• Source: Rhesala moestalis
  • Rhesala moestalis is a species of moth of the family Erebidae first described by Francis Walker in 1866. It is found throughout subtropical Africa, from Sierra Leone in the west to Somalia in the east and South Africa in the south. It is also found on most of the African Indian Ocean islands. and in South and South-East Asia.
    They have a wingspan of 14–20 mm.
    The larvae feed on Fabaceae species, such as Acacia mellifera, Acacia tortilis and Albizia lebbeck. In India they have been recorded as a pest of nursery and young shade trees in tea plantations with a preference for Albizia odoratissima, Albizia procera as well as Albizia lebbeck.


    Original description


    George Hampson described them in The Fauna of British India, Including Ceylon and Burma in 1894 as follows:

    Dark fuscous brown with a greyish tinge; the head and collar dark red- brown.

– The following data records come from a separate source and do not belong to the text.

Lemma rows_grouped es ifaces names : NoDup names ->
  let rows := map (fun n => groupRow n (default [] (groupBy ifaces !! n))) names in
  map (withUtil maxf) (foldl (place (places (map rw_Customer rows)) (fun e => label e.2 custLabel) (fun e => assignSample e.1 e.2)) rows es) =
  map (customerRow es ifaces) names.
Proof.
  intros Hnd rows. assert (map rw_Customer rows = names) as Ek by (unfold rows; rewrite map_map; apply map_id).
  rewrite places_taken by (by rewrite Ek). rewrite Ek.
  apply list_eq. intros i. unfold rows. rewrite !list_lookup_fmap, list_lookup_imap, !list_lookup_fmap.
  destruct (names !! i) as [n|] eqn:En; [|done]. cbn.
  unfold customerRow, taken, groupRow. rewrite groupBy_spec, groupSpeed_spec. do 2 f_equal. rewrite filled_all by done. f_equal.
  apply list_filter_iff. intros e. split; [by intros [= ->]|by intros ->].
Qed.

(** C26. A bandwidth report has one row for each interface found, and each row
    the numbers that came for its device and index - the newest of each
    statistic and direction, none of another's - with the busiest first. Two
    interfaces found with one device and index, a missing one and the one that
    took its index, share what came for it: the one found later has all of it
    and the other nothing ([index_shared]). Whatever the store answers that
    belongs to no interface of the report is left out. *)
Theorem bandwidth_exact f from to_ limit ifaces found samples :
  from < to_ -> FindInterfaces f (reportLimit limit) 0 = inl (ifaces, found) ->
  (forall q, q ∈ bandwidthQueries PollInterval (time_Sub to_ from) -> QueryAt to_ q.2 = inl (samples q.2)) ->
  exists rep, Bandwidth FindInterfaces QueryAt PollInterval f from to_ limit = inl rep /\
    rp_Rows rep ≡ₚ imap (measuredRow (tagged samples (bandwidthQueries PollInterval (time_Sub to_ from))) ifaces) ifaces /\
    Sorted notBelow (rp_Rows rep) /\ rp_Truncated rep = (len ifaces <? found).
Proof.
  intros Hw Hf Hq. unfold Bandwidth. rewrite (proj2 (Z.ltb_lt _ _) Hw), Hf. cbn [negb].
  case_bool_decide as He; [subst ifaces; eexists; split; [reflexivity|]; cbn; split_and!; [done|constructor|done]|].
  rewrite (answer_all (QueryAt to_) samples _ sampleKey assignNumber) by done. eexists. split; [reflexivity|]. cbn [rp_Rows rp_Truncated set emptyReport].
  rewrite rows_measured. split_and!; [apply busiest_perm|apply Sorted_merge_sort, _|done].
Qed.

Fore wing with some dark specks on costa; waved ante- and postmedial lines, the latter excurved round cell; the orbicular and reniform large and indistinct and more or less prominently defined by hyaline lines; a dark spot at apex; a marginal series of black specks. Hind wing with a cell-spot with hyaline specks on its edges; a sinuous medial line with dark specks on it; traces of a pale submarginal lunulate line; an indistinct lunulate red-brown marginal band. Some specimens have a dark patch on disk of fore wing; others have the black-speckled medial line of hind wing double towards inner margin. Hab. W.Africa; Japan; throughout India and Ceylon. Exp. 18-24 millim.